Recent transplant Dare Dukes celebrates a wonderful new alt.rock CD

By Jim Reed
IS DARE DUKES A SAVANNAH MUSICIAN and songwriter? That seems like it would be an easy question to answer, but the reality is a bit more complex.

The ultra-indie artist —who celebrates the release of his latest DIY album this weekend at counterculture coffeehouse and performance venue The Sentient Bean— was raised in what he terms “the stark, sanitized and soulless” town of San José, Ca., yet moved to Minneapolis in his twenties. It was there he cut his teeth in the early ‘90s rock scene that also birthed the likes of Soul Asylum and the Jayhawks.

As frontman for the popular, noisy and edgy quartet The Penelopes, Dukes cultivated an enviable following in that city’s famously vibrant club and bar scene. However, after relocating to NYC, he took an extended break from music to concentrate on working in theater. He also struggled with a novel that would ultimately be rejected by almost 30 different publishers.

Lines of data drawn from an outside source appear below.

(** A clicked display coordinate, stored and scaled back for display. *)
Lemma click_redrawn_nearby (sf : Q) (x : Z) :
  0 < sf -> (0 <= x)%Z ->
  let orig := py_int (inject_Z x / sf) in
  let drawn := py_int (inject_Z orig * sf) in
  (0 <= orig)%Z /\ (drawn <= x)%Z /\ inject_Z x < inject_Z drawn + sf + 1 /\
  (sf <= 1 -> (x - 1 <= drawn)%Z).
Proof.
  intros Hsf Hx orig drawn.
  pose proof (inject_Z_nonneg x Hx) as Qx.
  assert (Hq : 0 <= inject_Z x / sf) by (apply Qle_shift_div_l; trivial; lra).
  destruct (py_int_bounds _ Hq) as [Ho0 Ho1]. fold orig in Ho0, Ho1.
  pose proof (py_int_gt _ Hq) as Ho2. fold orig in Ho2.
  assert (Hlow : inject_Z orig * sf <= inject_Z x).
  { apply Qle_trans with (inject_Z x / sf * sf).
    - apply Qmult_le_compat_r; lra.
    - apply Qle_lteq. right. field. lra. }
  assert (Hhigh : inject_Z x < inject_Z orig * sf + sf).
  { assert (E : inject_Z x == inject_Z x / sf * sf) by (field; lra).
    rewrite E at 1.
    setoid_replace (inject_Z orig * sf + sf) with ((inject_Z orig + 1) * sf) by ring.
    apply Qmult_lt_compat_r; assumption. }
  assert (Hd : 0 <= inject_Z orig * sf).
  { apply Qmult_le_0_compat; [now apply inject_Z_nonneg | lra]. }
  pose proof (py_int_gt _ Hd) as Hd2. fold drawn in Hd2.
  split; [exact Ho0|]. split; [now apply py_int_le_Z|]. split; [lra|].
  intros Hsf1. subst drawn. apply py_int_ge_Z; trivial.
  unfold Z.sub. rewrite inject_Z_plus, inject_Z_opp. change (inject_Z 1) with 1. lra.
Qed.

(** X23: with a positive scale factor, a left click at a non-negative
    display position stores a point which, scaled back for display by
    [draw_slots_on_frame], lies at or before the click on each axis and less
    than [scale_factor + 1] away from it; with a scale factor of at most 1
    it is the clicked pixel or its neighbour. *)
Theorem clicked_point_is_redrawn_near_the_click
        (self self' : SlotDrawer.state) (x y : Z) :
  0 < SlotDrawer.scale_factor self -> (0 <= x)%Z -> (0 <= y)%Z ->
  SlotDrawer.mouse_callback self SlotDrawer.EVENT_LBUTTONDOWN x y = inr self' ->
  exists p,
    (SlotDrawer.points self' = SlotDrawer.points self ++ [p] \/
     SlotDrawer.slots self'
     = SlotDrawer.slots self ++ [SlotDrawer.points self ++ [p]]) /\
    let '(dx, dy) := SlotDrawer.scaled_point self' p in
    (dx <= x)%Z /\ inject_Z x < inject_Z dx + SlotDrawer.scale_factor self + 1 /\
    (dy <= y)%Z /\ inject_Z y < inject_Z dy + SlotDrawer.scale_factor self + 1 /\
    (SlotDrawer.scale_factor self <= 1 -> (x - 1 <= dx)%Z /\ (y - 1 <= dy)%Z).
Proof.
  intros Hsf Hx Hy. unfold SlotDrawer.mouse_callback.
  rewrite !py_div_nonzero by lra.
  set (sf := SlotDrawer.scale_factor self) in *.
  destruct (click_redrawn_nearby sf x Hsf Hx) as (_ & X1 & X2 & X3).
  destruct (click_redrawn_nearby sf y Hsf Hy) as (_ & Y1 & Y2 & Y3).
  set (p := (py_int (inject_Z x / sf), py_int (inject_Z y / sf))).
  destruct (List.length (SlotDrawer.points self ++ [p]) =? 4)%nat; intros [= <-];
    exists p; (split; [cbn; auto|]);
    unfold SlotDrawer.scaled_point, p; cbn [SlotDrawer.scale_factor];
    repeat split; auto.
Qed.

As a result, says Dukes, “I’d lost all ability to concentrate on the second book.”

Then, one day, without warning, his songwriting muse struck. “Bakersfield” —a standout track on his just completed CD Prettiest Transmitter of All— “popped out clean and perfect like a plum.”

“It was effortless,” he recalls with wonder. “It was like something invited me to watch the song being written. I thought, whoa, shit! I’ve been concentrating on prose at the expense of my music. I’d better start to open up spaces in my life for that thing to visit more often.”

Before long, the guitarist and singer began to gig out in public once more — eventually collaborating with two “super-expert friends” who happened to be professional musicians. Soon, they’d begun to record Dukes’ original material, easy as pie.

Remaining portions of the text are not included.